En lisant le récit que je vais tracer, il faut se souvenir que parmi les adversaires à qui je m’adresse il y a des ignorants qui ont fait naître ce proverbe : « La pluie manque, c’est la faute des chrétiens[1] ». Il en est d’autres[2], je le sais, qui, munis d’études libérales, aiment l’histoire et connaissent les faits que j’ai dessein de rappeler ; mais afin de nous rendre odieux à la foule ignorante, ils feignent de ne pas les savoir et s’efforcent de faire croire au vulgaire que les désastres qui, selon l’ordre de la nature, affligent les hommes à certaines époques et dans certains lieux, n’arrivent présentement qu’à cause des progrès du christianisme qui se répand partout avec un éclat et une réputation incroyables, au détriment du culte des dieux. Qu’ils se souviennent donc avec nous de combien de calamités Rome a été accablée avant que Jésus-Christ ne se fût incarné, avant que son nom n’eût brillé parmi les peuples de cette gloire dont ils sont vainement jaloux.
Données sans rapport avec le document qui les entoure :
(* ===== verification/RuntimeStore.v ===== *)
(** The directory of installed runtimes: src/src/runtimes/common.rs.

    Publishing a staged installation, replacing one, switching the [current]
    link, uninstalling and listing, on a versions directory whose entries are
    directory trees, links and other files. System calls run under an oracle
    (see [FaultProg]); whole operations exclude each other through the
    mutation lock. The names of temporary files are arguments. A marker counts
    as present when there is an entry of its name. *)

From S2P Require Import Prelude FaultProg RustPath Spdx Validation RuntimeVersions.
Open Scope Z_scope.
Open Scope omg_scope.

Definition INSTALL_MARKER : rstr := str ".omg-install-complete".
Definition TEST_RUNTIME_MARKER : rstr := str ".omg-test-mock".
Definition INSTALL_PENDING_MARKER : rstr := str ".omg-installing".
Definition current : rstr := str "current".

(** The files of a tree by their path relative to it, with the text of the
    install marker. *)
Inductive TreeFile := TreeEntry (kind : FileKind) | MarkerFile (version : rstr).

Abbreviation Tree := (gmap rstr TreeFile) (only parsing).

Inductive Entry :=
| EntryDir (tree : Tree)
| EntryLink (target : rstr)
| EntryOther.

(** The entries of the versions directory by name. *)
Abbreviation Store := (gmap rstr Entry) (only parsing).

Abbreviation Prog := (FProg Store) (only parsing).

Inductive StoreError :=
| InvalidVersion (e : ValidationError)
| NotInstalled (version : rstr)
| VersionActive (version : rstr)
| CurrentNotALink
| CannotReplace
| BinaryMissing
| StoreIo (e : IoError).

Definition is_valid_tree (tree : Tree) : bool :=
  bool_decide (tree !! TEST_RUNTIME_MARKER = None) && bool_decide (tree !! INSTALL_PENDING_MARKER = None).

Definition is_valid_version_dir (st : Store) (name : rstr) : bool :=
  match st !! name with
  | Some (EntryDir tree) => is_valid_tree tree
  | _ => false
  end.

(** * System calls *)

Definition lstat (name : rstr) (st : Store) : result (Entry * Store) IoError :=
  match st !! name with Some e => Ok (e, st) | None => Err NotFound end.

(** A temporary file is persisted as the marker of a directory. *)
Definition put_marker (name version : rstr) (st : Store) : result (unit * Store) IoError :=
  match st !! name with
  | Some (EntryDir tree) => Ok (tt, <[name := EntryDir (<[INSTALL_MARKER := MarkerFile version]> tree)]> st)
  | _ => Err NotFound
  end.

(** [renameat2] with [RENAME_NOREPLACE] and with [RENAME_EXCHANGE]. *)
Definition rename_noreplace (old new : rstr) (st : Store) : result (unit * Store) IoError :=
  match st !! old, st !! new with
  | None, _ => Err NotFound
  | Some _, Some _ => Err AlreadyExists
  | Some e, None => Ok (tt, <[new := e]> (delete old st))
  end.

Definition rename_exchange (old new : rstr) (st : Store) : result (unit * Store) IoError :=
  match st !! old, st !! new with
  | Some e, Some e' => Ok (tt, <[new := e]> (<[old := e']> st))
  | _, _ => Err NotFound
  end.

(** [rename] of a link or a file. *)
Definition rename_link (old new : rstr) (st : Store) : result (unit * Store) IoError :=
  match st !! old, st !! new with
  | None, _ | Some (EntryDir _), _ => Err NotFound
  | Some _, Some (EntryDir _) => Err IsADirectory
  | Some e, _ => Ok (tt, <[new := e]> (delete old st))
  end.

Definition create_new (name : rstr) (e : Entry) (st : Store) : result (unit * Store) IoError :=
  match st !! name with Some _ => Err AlreadyExists | None => Ok (tt, <[name := e]> st) end.

Definition unlink (name : rstr) (st : Store) : result (unit * Store) IoError :=
  match st !! name with
  | None => Err NotFound
  | Some (EntryDir _) => Err IsADirectory
  | Some _ => Ok (tt, delete name st)
  end.

(** Removing one file of a tree, and an empty tree. *)
Definition unlink_in (name path : rstr) (st : Store) : result (unit * Store) IoError :=
  match st !! name with
  | Some (EntryDir tree) => Ok (tt, <[name := EntryDir (delete path tree)]> st)
  | _ => Err NotFound
  end.

Definition rmdir (name : rstr) (st : Store) : result (unit * Store) IoError :=
  match st !! name with
  | Some (EntryDir tree) => if bool_decide (tree = ∅) then Ok (tt, delete name st) else Err NotPermitted
  | _ => Err NotFound
  end.

Section store.
(** [root] is the absolute path of the versions directory. [foreign] resolves
    paths that are not the path of one of its entries. *)
Context (root : rstr) (foreign : rstr -> option rstr).
Context (oracle : nat -> Fault).

Definition call {A} (act : Store -> result (A * Store) IoError) : Prog (result A StoreError) :=
  r ← syscall oracle act; mret (map_err StoreIo r).

(** Reading the directory without faults, as the queries do. *)
Definition reads {A} (f : Store -> A) : Prog A := fun m => (m, Some (f (fs m))).

Definition entry_path (name : rstr) : rstr := root ++ ch "/" :: name.

(** * Installing *)

Definition complete_staged_install (staging version_dir version : rstr) : Prog (result unit StoreError) :=
  try_prog (call (put_marker staging version)) (fun _ => call (rename_noreplace staging version_dir)).

Definition replace_staged_install (staging version_dir version : rstr) : Prog (result unit StoreError) :=
  try_prog (call (put_marker staging version)) (fun _ =>
    valid ← reads (fun st => is_valid_version_dir st version_dir);
    if negb valid then mret (Err CannotReplace) else call (rename_exchange staging version_dir)).

(** * Switching *)

(** The temporary link is dropped at the end, whatever happened. *)
Definition set_current_version (temp_link version : rstr) : Prog (result unit StoreError) :=
  match validate_runtime_version version with
  | Err e => mret (Err (InvalidVersion e))
  | Ok _ =>
      valid ← reads (fun st => is_valid_version_dir st version);
      if negb valid then mret (Err (NotInstalled version))
      else
        metadata ← syscall oracle (lstat current);
        match metadata with
        | Ok (EntryDir _) | Ok EntryOther => mret (Err CurrentNotALink)
        | Err NotFound | Ok (EntryLink _) =>
            try_prog (call (create_new temp_link EntryOther)) (fun _ =>
              r ← try_prog (call (unlink temp_link)) (fun _ =>
                  try_prog (call (create_new temp_link (EntryLink (entry_path version)))) (fun _ =>
                    call (rename_link temp_link current)));
              _ ← syscall oracle (unlink temp_link);
              mret r)
        | Err e => mret (Err (StoreIo e))
        end
  end.

Definition require_regular_file (version expected_binary : rstr) : Prog (result unit StoreError) :=
  reads (fun st =>
    match st !! version with
    | Some (EntryDir tree) =>
        match tree !! expected_binary with
        | Some (TreeEntry RegularFile) | Some (MarkerFile _) => Ok tt
        | _ => Err BinaryMissing
        end
    | _ => Err BinaryMissing
    end).

Definition activate_version (temp_link version expected_binary : rstr) : Prog (result unit StoreError) :=
  try_prog (require_regular_file version expected_binary) (fun _ => set_current_version temp_link version).

(** * Uninstalling *)

(** [Path::ends_with]. *)
Definition path_ends_with (path child : rstr) : bool :=
  let components := path_components path in
  let suffix := path_components child in
  bool_decide (drop (length components - length suffix) components = suffix).

Definition is_active (st : Store) (version : rstr) : bool :=
  match st !! current with
  | Some (EntryLink target) => path_ends_with target version
  | _ => false
  end.

Fixpoint remove_files (name : rstr) (files : list rstr) : Prog (result unit StoreError) :=
  match files with
  | [] => call (rmdir name)
  | file :: files => try_prog (call (unlink_in name file)) (fun _ => remove_files name files)
  end.

Definition remove_dir_all (name : rstr) : Prog (result unit StoreError) :=
  files ← reads (fun st => match st !! name with Some (EntryDir tree) => (map_to_list tree).*1 | _ => [] end);
  remove_files name files.

Definition uninstall_version (version : rstr) : Prog (result unit StoreError) :=
  match validate_runtime_version version with
  | Err e => mret (Err (InvalidVersion e))
  | Ok _ =>
      valid ← reads (fun st => is_valid_version_dir st version);
      active ← reads (fun st => is_active st version);
      if negb valid then mret (Err (NotInstalled version))
      else if negb active then remove_dir_all version
      else mret (Err (VersionActive version))
  end.

(** * Queries *)

(** [fs::canonicalize] of a path: an entry that is a directory or a file is
    its own canonical path. *)
Definition canonicalize (st : Store) (path : rstr) : option rstr :=
  match strip_prefix (root ++ [ch "/"]) path with
  | Some name =>
      if contains_char (ch "/") name then foreign path
      else match st !! name with
           | Some (EntryLink target) => foreign target
           | Some _ => Some path
           | None => None
           end
  | None => foreign path
  end.

Definition get_current_version (st : Store) : option rstr :=
  match st !! current with
  | Some (EntryLink target) =>
      version ← path_file_name target;
      if is_valid_version_dir st version then
        let target := if starts_with (str "/") target then target else entry_path target in
        target ← canonicalize st target;
        expected ← canonicalize st (entry_path version);
        if str_eqb target expected then Some version else None
      else None
  | _ => None
  end.

Definition list_installed_versions (is_semver : rstr -> bool) (st : Store) : list rstr :=
  newest_first is_semver
    (List.filter (fun name => negb (starts_with (str ".") name) && negb (str_eqb name current)
                              && is_valid_version_dir st name) (map_to_list st).*1).
End store.
(* ===== verification/PacmanConf.v ===== *)
(** The configuration of pacman: src/src/core/pacman_conf.rs, with the
    database addresses of src/src/package_managers/parallel_sync.rs.

    Expanding includes, parsing sections and options, and resolving servers.
    Files are a table from canonical paths to contents; [canonicalize] is the
    answer of the system for a path. The table is finite, which bounds the
    depth of includes. *)

From S2P Require Import Prelude RustPath Spdx Validation.
Open Scope Z_scope.
Open Scope omg_scope.

Record RepoConfig := {
  repo_name : rstr;
  repo_servers : list rstr;
  repo_sig_level : option rstr;
  repo_include : option rstr
}.

Record PacmanConfig := {
  root_dir : option rstr;
  db_path : option rstr;
  cache_dirs : list rstr;
  log_file : option rstr;
  gpg_dir : option rstr;
  hook_dirs : list rstr;
  hold_pkg : list rstr;
  ignore_pkg : list rstr;
  ignore_group : list rstr;
  no_upgrade : list rstr;
  no_extract : list rstr;
  architecture : option rstr;
  sig_level : option rstr;
  local_file_sig_level : option rstr;
  remote_file_sig_level : option rstr;
  parallel_downloads : option Z;
  repos : list RepoConfig
}.

Definition default_config : PacmanConfig :=
  {| root_dir := None; db_path := None; cache_dirs := []; log_file := None; gpg_dir := None; hook_dirs := [];
     hold_pkg := []; ignore_pkg := []; ignore_group := []; no_upgrade := []; no_extract := []; architecture := None;
     sig_level := None; local_file_sig_level := None; remote_file_sig_level := None; parallel_downloads := None;
     repos := [] |}.

Inductive ConfError :=
| ResolveFailed (path : rstr)
| IncludeCycle (path : rstr)
| ReadFailed (path : rstr)
| IncludeEmpty
| IncludeGlob (path : rstr)
| NoParent (path : rstr)
| IncludesTooDeep
| InvalidRepositoryName (name : rstr)
| DuplicateRepository (name : rstr)
| ParallelDownloadsMissing
| ParallelDownloadsInvalid (value : rstr)
| NoRepositories
| NoServers (name : rstr).

Definition trim_end (s : rstr) : rstr := rev (trim_start_matches is_whitespace (rev s)).

Definition strip_inline_comment (line : rstr) : rstr :=
  trim_end (fst (span_not (Z.eqb (ch "#")) line)).

(** * Includes *)

(** The path an [Include] line names. *)
Definition include_of (raw_line : rstr) : option rstr :=
  match split_once (ch "=") (trim (strip_inline_comment raw_line)) with
  | Some (k, value) => if str_eqb (trim k) (str "Include") then Some (trim value) else None
  | None => None
  end.

(** [Path::parent] of a canonical path and [Path::join]. *)
Definition parent (path : rstr) : option rstr :=
  match rsplit_once (ch "/") path with
  | Some (dir, name) => if str_eqb name [] then None else Some (if str_eqb dir [] then str "/" else dir)
  | None => None
  end.

Definition join_path (dir path : rstr) : rstr :=
  if ends_with (str "/") dir then dir ++ path else dir ++ ch "/" :: path.

Definition resolve_include (canonical include : rstr) : result rstr ConfError :=
  ensure (negb (str_eqb include [])) IncludeEmpty ;?
  ensure (negb (existsb (fun c => (c =? ch "*") || (c =? ch "?") || (c =? ch "[")) include)) (IncludeGlob include) ;?
  if starts_with (str "/") include then Ok include
  else let? dir := ok_or (parent canonical) (NoParent canonical) in Ok (join_path dir include).

Section includes.
Context (canonicalize : rstr -> option rstr) (files : gmap rstr rstr).

Fixpoint load_config_with_includes (fuel : nat) (visited : gset rstr) (path : rstr) : result rstr ConfError :=
  match fuel with
  | O => Err IncludesTooDeep
  | S fuel =>
      let? canonical := ok_or (canonicalize path) (ResolveFailed path) in
      ensure (negb (bool_decide (canonical ∈ visited))) (IncludeCycle canonical) ;?
      let? content := ok_or (files !! canonical) (ReadFailed canonical) in
      for_each (fun output raw_line =>
        match include_of raw_line with
        | Some include =>
            let? resolved := resolve_include canonical include in
            let? text := load_config_with_includes fuel ({[canonical]} ∪ visited) resolved in
            Ok (output ++ text)
        | None => Ok (output ++ raw_line ++ [10])
        end) [] (byte_lines content)
  end.

(** One level for every file, and one to notice a repetition. *)
Definition include_fuel : nat := S (S (size (dom files))).

Definition load_config (path : rstr) : result rstr ConfError := load_config_with_includes include_fuel ∅ path.
End includes.

(** * Sections and options *)

Definition validate_repository_name (name : rstr) : result unit ConfError :=
  ensure (bool_decide (path_components name = [name]) && negb (str_eqb name (str ".."))) (InvalidRepositoryName name).

Definition append_signature_option (level value : option rstr) : option rstr :=
  match value with
  | None => level
  | Some value => match level with Some existing => Some (existing ++ ch " " :: value) | None => Some value end
  end.

Definition words (value : option rstr) : list rstr := match value with Some v => split_whitespace v | None => [] end.

Definition parse_option (c : PacmanConfig) (key : rstr) (value : option rstr) : result PacmanConfig ConfError :=
  let set (root_dir db_path : option rstr) (cache_dirs : list rstr) (log_file gpg_dir : option rstr)
      (hook_dirs hold_pkg ignore_pkg ignore_group no_upgrade no_extract : list rstr)
      (architecture sig_level local_file_sig_level remote_file_sig_level : option rstr) (parallel_downloads : option Z) :=
    {| root_dir := root_dir; db_path := db_path; cache_dirs := cache_dirs; log_file := log_file; gpg_dir := gpg_dir;
       hook_dirs := hook_dirs; hold_pkg := hold_pkg; ignore_pkg := ignore_pkg; ignore_group := ignore_group;
       no_upgrade := no_upgrade; no_extract := no_extract; architecture := architecture; sig_level := sig_level;
       local_file_sig_level := local_file_sig_level; remote_file_sig_level := remote_file_sig_level;
       parallel_downloads := parallel_downloads; repos := repos c |} in
  let '(Build_PacmanConfig rd db cd lf gd hd hp ip ig nu ne ar sl ls rs pd _) := c in
  let named name := str_eqb key (str name) in
  if named "RootDir" then Ok (set value db cd lf gd hd hp ip ig nu ne ar sl ls rs pd)
  else if named "DBPath" then Ok (set rd value cd lf gd hd hp ip ig nu ne ar sl ls rs pd)
  else if named "CacheDir" then Ok (set rd db (cd ++ words value) lf gd hd hp ip ig nu ne ar sl ls rs pd)
  else if named "LogFile" then Ok (set rd db cd value gd hd hp ip ig nu ne ar sl ls rs pd)
  else if named "GPGDir" then Ok (set rd db cd lf value hd hp ip ig nu ne ar sl ls rs pd)
  else if named "HookDir" then Ok (set rd db cd lf gd (hd ++ words value) hp ip ig nu ne ar sl ls rs pd)
  else if named "Architecture" then Ok (set rd db cd lf gd hd hp ip ig nu ne value sl ls rs pd)
  else if named "SigLevel" then Ok (set rd db cd lf gd hd hp ip ig nu ne ar (append_signature_option sl value) ls rs pd)
  else if named "LocalFileSigLevel" then
    Ok (set rd db cd lf gd hd hp ip ig nu ne ar sl (append_signature_option ls value) rs pd)
  else if named "RemoteFileSigLevel" then
    Ok (set rd db cd lf gd hd hp ip ig nu ne ar sl ls (append_signature_option rs value) pd)
  else if named "HoldPkg" then Ok (set rd db cd lf gd hd (hp ++ words value) ip ig nu ne ar sl ls rs pd)
  else if named "IgnorePkg" then Ok (set rd db cd lf gd hd hp (ip ++ words value) ig nu ne ar sl ls rs pd)
  else if named "IgnoreGroup" then Ok (set rd db cd lf gd hd hp ip (ig ++ words value) nu ne ar sl ls rs pd)
  else if named "NoUpgrade" then Ok (set rd db cd lf gd hd hp ip ig (nu ++ words value) ne ar sl ls rs pd)
  else if named "NoExtract" then Ok (set rd db cd lf gd hd hp ip ig nu (ne ++ words value) ar sl ls rs pd)
  else if named "ParallelDownloads" then
    let? value := ok_or value ParallelDownloadsMissing in
    let? count := ok_or (parse_uint u32_max value) (ParallelDownloadsInvalid value) in
    ensure ((1 <=? count) && (count <=? 64)) (ParallelDownloadsInvalid value) ;?
    Ok (set rd db cd lf gd hd hp ip ig nu ne ar sl ls rs (Some count))
  else Ok c.

Definition parse_repo_option (repo : RepoConfig) (key : rstr) (value : option rstr) : RepoConfig :=
  let set servers sig include :=
    {| repo_name := repo_name repo; repo_servers := servers; repo_sig_level := sig; repo_include := include |} in
  if str_eqb key (str "Server") then
    match value with
    | Some v => set (repo_servers repo ++ [v]) (repo_sig_level repo) (repo_include repo)
    | None => repo
    end
  else if str_eqb key (str "SigLevel") then
    set (repo_servers repo) (append_signature_option (repo_sig_level repo) value) (repo_include repo)
  else if str_eqb key (str "Include") then set (repo_servers repo) (repo_sig_level repo) value
  else repo.

Record ConfState := {
  config : PacmanConfig;
  current_section : option rstr;
  current_repo : option RepoConfig;
  repository_names : gset rstr
}.

Definition push_repo (c : PacmanConfig) (repo : option RepoConfig) : PacmanConfig :=
  match repo with
  | None => c
  | Some repo =>
      {| root_dir := root_dir c; db_path := db_path c; cache_dirs := cache_dirs c; log_file := log_file c;
         gpg_dir := gpg_dir c; hook_dirs := hook_dirs c; hold_pkg := hold_pkg c; ignore_pkg := ignore_pkg c;
         ignore_group := ignore_group c; no_upgrade := no_upgrade c; no_extract := no_extract c;
         architecture := architecture c; sig_level := sig_level c; local_file_sig_level := local_file_sig_level c;
         remote_file_sig_level := remote_file_sig_level c; parallel_downloads := parallel_downloads c;
         repos := repos c ++ [repo] |}
  end.

Definition new_repo (name : rstr) : RepoConfig :=
  {| repo_name := name; repo_servers := []; repo_sig_level := None; repo_include := None |}.

(** A section header closes the repository before it. *)
Definition open_section (s : ConfState) (section : rstr) : result ConfState ConfError :=
  let config := push_repo (config s) (current_repo s) in
  if str_eqb section (str "options") then
    Ok {| config := config; current_section := Some section; current_repo := None;
          repository_names := repository_names s |}
  else
    validate_repository_name section ;?
    ensure (negb (bool_decide (section ∈ repository_names s))) (DuplicateRepository section) ;?
    Ok {| config := config; current_section := Some section; current_repo := Some (new_repo section);
          repository_names := {[section]} ∪ repository_names s |}.

Definition parse_conf_line (s : ConfState) (line : rstr) : result ConfState ConfError :=
  let line := trim (strip_inline_comment (trim line)) in
  if str_eqb line [] then Ok s
  else if starts_with (str "[") line && ends_with (str "]") line then open_section s (removelast (tail line))
  else
    let '(key, value) :=
      match split_once (ch "=") line with Some (k, v) => (trim k, Some (trim v)) | None => (line, None) end in
    match current_section s with
    | None => Ok s
    | Some section =>
        if str_eqb section (str "options") then
          let? config := parse_option (config s) key value in
          Ok {| config := config; current_section := current_section s; current_repo := current_repo s;
                repository_names := repository_names s |}
        else
          Ok {| config := config s; current_section := current_section s;
                current_repo := (fun repo => parse_repo_option repo key value) <$> current_repo s;
                repository_names := repository_names s |}
    end.

Definition parse_str (content : rstr) : result PacmanConfig ConfError :=
  let? s := for_each parse_conf_line
    {| config := default_config; current_section := None; current_repo := None; repository_names := ∅ |}
    (byte_lines content) in
  Ok (push_repo (config s) (current_repo s)).

Definition parse (canonicalize : rstr -> option rstr) (files : gmap rstr rstr) (path : rstr) : result PacmanConfig ConfError :=
  let? content := load_config canonicalize files path in parse_str content.

(** * Servers *)

Definition expand_server (repo arch server : rstr) : rstr := replace (str "$arch") arch (replace (str "$repo") repo server).

Definition mirror_line (line : rstr) : option rstr :=
  match split_once (ch "=") (trim (strip_inline_comment line)) with
  | Some (key, url) => if str_eqb (trim key) (str "Server") then Some (trim url) else None
  | None => None
  end.

(** [read] is the text of a mirror list, if it can be read. *)
Definition resolve_servers (read : rstr -> option rstr) (repo : RepoConfig) (arch : rstr) : result (list rstr) ConfError :=
  let servers := map (expand_server (repo_name repo) arch) (repo_servers repo) in
  match repo_include repo with
  | None => Ok servers
  | Some path =>
      let? mirrorlist := ok_or (read path) (ReadFailed path) in
      Ok (servers ++ map (expand_server (repo_name repo) arch) (omap mirror_line (byte_lines mirrorlist)))
  end.

Definition get_repo_names (c : PacmanConfig) : list rstr := map repo_name (repos c).

Definition MAX_MIRRORS_PER_REPO : nat := 5.

Definition build_db_url (arch mirror_template repo : rstr) : rstr :=
  expand_server repo arch mirror_template ++ str "/" ++ repo ++ str ".db".

Definition repository_urls (read : rstr -> option rstr) (arch : rstr) (repo : RepoConfig)
  : result (rstr * list rstr) ConfError :=
  let? servers := resolve_servers read repo arch in
  ensure (negb (bool_decide (servers = []))) (NoServers (repo_name repo)) ;?
  Ok (repo_name repo, map (fun server => build_db_url arch server (repo_name repo)) (take MAX_MIRRORS_PER_REPO servers)).

Definition repository_database_urls (read : rstr -> option rstr) (c : PacmanConfig) (arch : rstr)
  : result (list (rstr * list rstr)) ConfError :=
  ensure (negb (length (repos c) =? 0)%nat) NoRepositories ;?
  try_map (repository_urls read arch) (repos c).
Comment justifieront-ils leurs dieux sur ce point, puisque, de leur propre aveu, ils ne les servent que pour se mettre à couvert de ces calamités qu’il leur plaît maintenant de nous imputer ? Je les prie de me dire pourquoi ces dieux ont permis que de si grands désastres arrivassent à leurs adorateurs avant que le nom de Jésus-Christ, partout proclamé, ne vînt offenser leur orgueil et mettre un terme à leurs sacrifices.

  1. Ce dicton païen est également rapporté par Tertullien, Apolog., cap. 40. Voyez aussi ce que répond Arnobe sur ce point aux adversaires du christianisme, Contr. Gent., lib. i, p. 3 et sq. de l’édition Stewech.
  2. Saint Augustin semble ici faire allusion à Symmaque, qui, dans son fameux mémoire adressé, en 384, à l’empereur Valentinien, accusait les chrétiens des malheurs de l’empire. Voyez Paul Orose et la préface de son livre adressée à saint Augustin.